Start of PROVIDED RECORDS

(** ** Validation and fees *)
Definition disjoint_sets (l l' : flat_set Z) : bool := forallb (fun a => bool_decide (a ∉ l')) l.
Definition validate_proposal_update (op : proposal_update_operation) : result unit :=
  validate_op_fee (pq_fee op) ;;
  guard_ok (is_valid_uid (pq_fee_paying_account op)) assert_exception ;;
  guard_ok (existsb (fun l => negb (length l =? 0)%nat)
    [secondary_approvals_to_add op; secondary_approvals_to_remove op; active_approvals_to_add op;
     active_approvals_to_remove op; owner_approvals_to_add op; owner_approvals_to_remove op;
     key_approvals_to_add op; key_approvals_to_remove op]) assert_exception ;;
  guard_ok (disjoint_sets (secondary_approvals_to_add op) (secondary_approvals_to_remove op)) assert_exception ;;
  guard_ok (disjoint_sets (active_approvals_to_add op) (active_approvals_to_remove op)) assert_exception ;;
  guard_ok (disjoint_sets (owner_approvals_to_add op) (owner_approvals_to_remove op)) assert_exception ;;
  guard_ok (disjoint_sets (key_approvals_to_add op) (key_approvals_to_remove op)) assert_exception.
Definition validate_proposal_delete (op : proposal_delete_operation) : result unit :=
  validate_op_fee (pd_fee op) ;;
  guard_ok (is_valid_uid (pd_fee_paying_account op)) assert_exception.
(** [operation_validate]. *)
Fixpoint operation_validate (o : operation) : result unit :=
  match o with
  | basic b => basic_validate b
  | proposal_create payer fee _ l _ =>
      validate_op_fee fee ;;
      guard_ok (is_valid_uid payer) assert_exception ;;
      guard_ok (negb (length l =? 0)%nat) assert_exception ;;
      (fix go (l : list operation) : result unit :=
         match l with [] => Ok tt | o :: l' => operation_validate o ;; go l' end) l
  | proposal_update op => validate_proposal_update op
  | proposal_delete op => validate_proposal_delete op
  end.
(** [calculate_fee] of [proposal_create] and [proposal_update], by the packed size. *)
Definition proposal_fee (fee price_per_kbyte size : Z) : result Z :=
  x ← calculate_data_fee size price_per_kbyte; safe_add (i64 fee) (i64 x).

End of PROVIDED RECORDS
Start of PROVIDED RECORDS

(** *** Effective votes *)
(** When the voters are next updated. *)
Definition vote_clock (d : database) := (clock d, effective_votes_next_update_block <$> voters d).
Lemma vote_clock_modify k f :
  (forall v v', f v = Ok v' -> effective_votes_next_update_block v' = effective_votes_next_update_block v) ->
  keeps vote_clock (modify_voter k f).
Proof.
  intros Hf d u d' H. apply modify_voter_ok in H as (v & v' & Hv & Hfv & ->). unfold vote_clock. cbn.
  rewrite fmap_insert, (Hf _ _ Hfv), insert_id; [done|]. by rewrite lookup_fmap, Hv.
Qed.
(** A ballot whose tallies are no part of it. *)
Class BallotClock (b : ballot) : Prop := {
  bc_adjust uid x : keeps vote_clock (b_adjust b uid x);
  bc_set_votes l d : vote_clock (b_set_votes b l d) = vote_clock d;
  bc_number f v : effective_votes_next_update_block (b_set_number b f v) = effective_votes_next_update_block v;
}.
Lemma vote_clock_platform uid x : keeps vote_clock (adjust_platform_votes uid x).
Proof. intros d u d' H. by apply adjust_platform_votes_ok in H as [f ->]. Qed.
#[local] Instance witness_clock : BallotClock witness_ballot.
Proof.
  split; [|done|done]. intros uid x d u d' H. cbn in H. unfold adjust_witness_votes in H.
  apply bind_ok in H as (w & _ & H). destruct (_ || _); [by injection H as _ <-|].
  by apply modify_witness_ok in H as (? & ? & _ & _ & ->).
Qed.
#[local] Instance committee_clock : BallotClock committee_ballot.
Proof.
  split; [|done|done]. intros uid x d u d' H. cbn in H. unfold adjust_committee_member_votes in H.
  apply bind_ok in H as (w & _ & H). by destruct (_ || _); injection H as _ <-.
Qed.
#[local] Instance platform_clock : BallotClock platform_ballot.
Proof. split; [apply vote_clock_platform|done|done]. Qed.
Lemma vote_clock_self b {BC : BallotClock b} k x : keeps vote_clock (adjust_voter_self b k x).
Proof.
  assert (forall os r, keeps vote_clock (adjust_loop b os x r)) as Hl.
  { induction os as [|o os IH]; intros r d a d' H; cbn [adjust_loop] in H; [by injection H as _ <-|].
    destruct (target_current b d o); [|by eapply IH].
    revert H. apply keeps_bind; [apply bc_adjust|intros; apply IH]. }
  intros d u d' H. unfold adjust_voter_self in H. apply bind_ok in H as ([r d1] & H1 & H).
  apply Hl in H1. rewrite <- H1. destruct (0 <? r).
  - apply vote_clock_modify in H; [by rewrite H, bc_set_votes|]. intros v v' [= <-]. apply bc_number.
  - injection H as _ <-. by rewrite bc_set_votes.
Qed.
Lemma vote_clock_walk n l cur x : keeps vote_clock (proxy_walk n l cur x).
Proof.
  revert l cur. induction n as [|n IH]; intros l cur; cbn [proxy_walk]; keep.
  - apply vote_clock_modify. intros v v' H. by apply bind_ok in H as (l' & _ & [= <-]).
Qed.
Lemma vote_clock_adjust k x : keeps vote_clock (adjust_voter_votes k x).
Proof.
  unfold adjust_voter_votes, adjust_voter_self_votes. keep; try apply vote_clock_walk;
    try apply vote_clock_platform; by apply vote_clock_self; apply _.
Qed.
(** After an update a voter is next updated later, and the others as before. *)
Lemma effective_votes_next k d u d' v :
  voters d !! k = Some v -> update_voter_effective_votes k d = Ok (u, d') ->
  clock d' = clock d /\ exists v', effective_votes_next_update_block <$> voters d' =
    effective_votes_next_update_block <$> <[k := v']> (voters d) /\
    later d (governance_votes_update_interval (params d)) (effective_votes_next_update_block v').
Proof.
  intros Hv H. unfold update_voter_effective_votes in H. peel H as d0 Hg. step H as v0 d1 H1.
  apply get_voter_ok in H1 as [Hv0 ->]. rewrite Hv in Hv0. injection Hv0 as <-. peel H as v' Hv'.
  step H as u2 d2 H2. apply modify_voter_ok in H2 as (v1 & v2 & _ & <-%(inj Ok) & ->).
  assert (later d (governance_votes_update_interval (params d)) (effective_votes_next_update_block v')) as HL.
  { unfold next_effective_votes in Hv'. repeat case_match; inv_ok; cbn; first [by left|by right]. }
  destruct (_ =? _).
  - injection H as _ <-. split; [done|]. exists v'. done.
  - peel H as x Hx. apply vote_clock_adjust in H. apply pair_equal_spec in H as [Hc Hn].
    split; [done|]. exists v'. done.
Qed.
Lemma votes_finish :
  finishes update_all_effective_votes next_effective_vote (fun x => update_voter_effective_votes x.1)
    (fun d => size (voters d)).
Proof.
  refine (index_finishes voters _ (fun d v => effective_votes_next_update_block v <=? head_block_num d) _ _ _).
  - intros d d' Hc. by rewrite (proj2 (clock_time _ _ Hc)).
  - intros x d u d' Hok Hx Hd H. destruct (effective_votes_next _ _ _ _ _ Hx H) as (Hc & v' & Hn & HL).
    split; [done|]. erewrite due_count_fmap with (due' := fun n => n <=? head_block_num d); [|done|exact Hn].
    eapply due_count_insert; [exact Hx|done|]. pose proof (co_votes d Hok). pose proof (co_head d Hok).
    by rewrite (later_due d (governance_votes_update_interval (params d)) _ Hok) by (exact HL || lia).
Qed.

End of PROVIDED RECORDS
Start of PROVIDED RECORDS

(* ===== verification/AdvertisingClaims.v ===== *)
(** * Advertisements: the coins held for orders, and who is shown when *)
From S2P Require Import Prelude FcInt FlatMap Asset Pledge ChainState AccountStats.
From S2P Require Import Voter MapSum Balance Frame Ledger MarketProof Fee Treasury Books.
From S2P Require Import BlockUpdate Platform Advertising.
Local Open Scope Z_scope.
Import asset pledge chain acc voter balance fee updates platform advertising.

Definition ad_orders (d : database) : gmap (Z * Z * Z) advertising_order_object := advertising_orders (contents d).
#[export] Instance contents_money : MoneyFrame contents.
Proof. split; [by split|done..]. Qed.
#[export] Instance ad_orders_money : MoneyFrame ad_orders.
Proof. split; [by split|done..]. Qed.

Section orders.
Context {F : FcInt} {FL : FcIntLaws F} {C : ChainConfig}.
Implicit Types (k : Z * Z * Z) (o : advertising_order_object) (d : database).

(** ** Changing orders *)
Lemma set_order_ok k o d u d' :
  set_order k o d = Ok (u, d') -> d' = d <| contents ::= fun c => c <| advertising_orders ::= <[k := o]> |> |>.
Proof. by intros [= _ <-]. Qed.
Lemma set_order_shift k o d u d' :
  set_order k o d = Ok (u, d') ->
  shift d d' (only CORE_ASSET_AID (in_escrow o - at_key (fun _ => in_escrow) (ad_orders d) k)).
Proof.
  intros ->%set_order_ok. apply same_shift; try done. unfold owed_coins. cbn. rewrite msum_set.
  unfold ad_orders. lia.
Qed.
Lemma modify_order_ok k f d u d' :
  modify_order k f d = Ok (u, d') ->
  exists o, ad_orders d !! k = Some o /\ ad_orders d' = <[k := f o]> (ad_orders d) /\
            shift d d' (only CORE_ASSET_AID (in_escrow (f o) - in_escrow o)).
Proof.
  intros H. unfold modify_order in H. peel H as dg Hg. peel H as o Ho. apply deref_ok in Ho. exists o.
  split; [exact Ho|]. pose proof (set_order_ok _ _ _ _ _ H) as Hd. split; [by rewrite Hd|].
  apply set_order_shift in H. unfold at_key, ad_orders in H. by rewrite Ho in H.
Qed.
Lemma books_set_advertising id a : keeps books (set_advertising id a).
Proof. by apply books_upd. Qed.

End of PROVIDED RECORDS

> _TASK DESCRIPTION_: In the records above, some lines hold the word "payer"; copy each such line.

> _ANSWER BOX_:
  | proposal_create payer fee _ l _ =>
      guard_ok (is_valid_uid payer) assert_exception ;;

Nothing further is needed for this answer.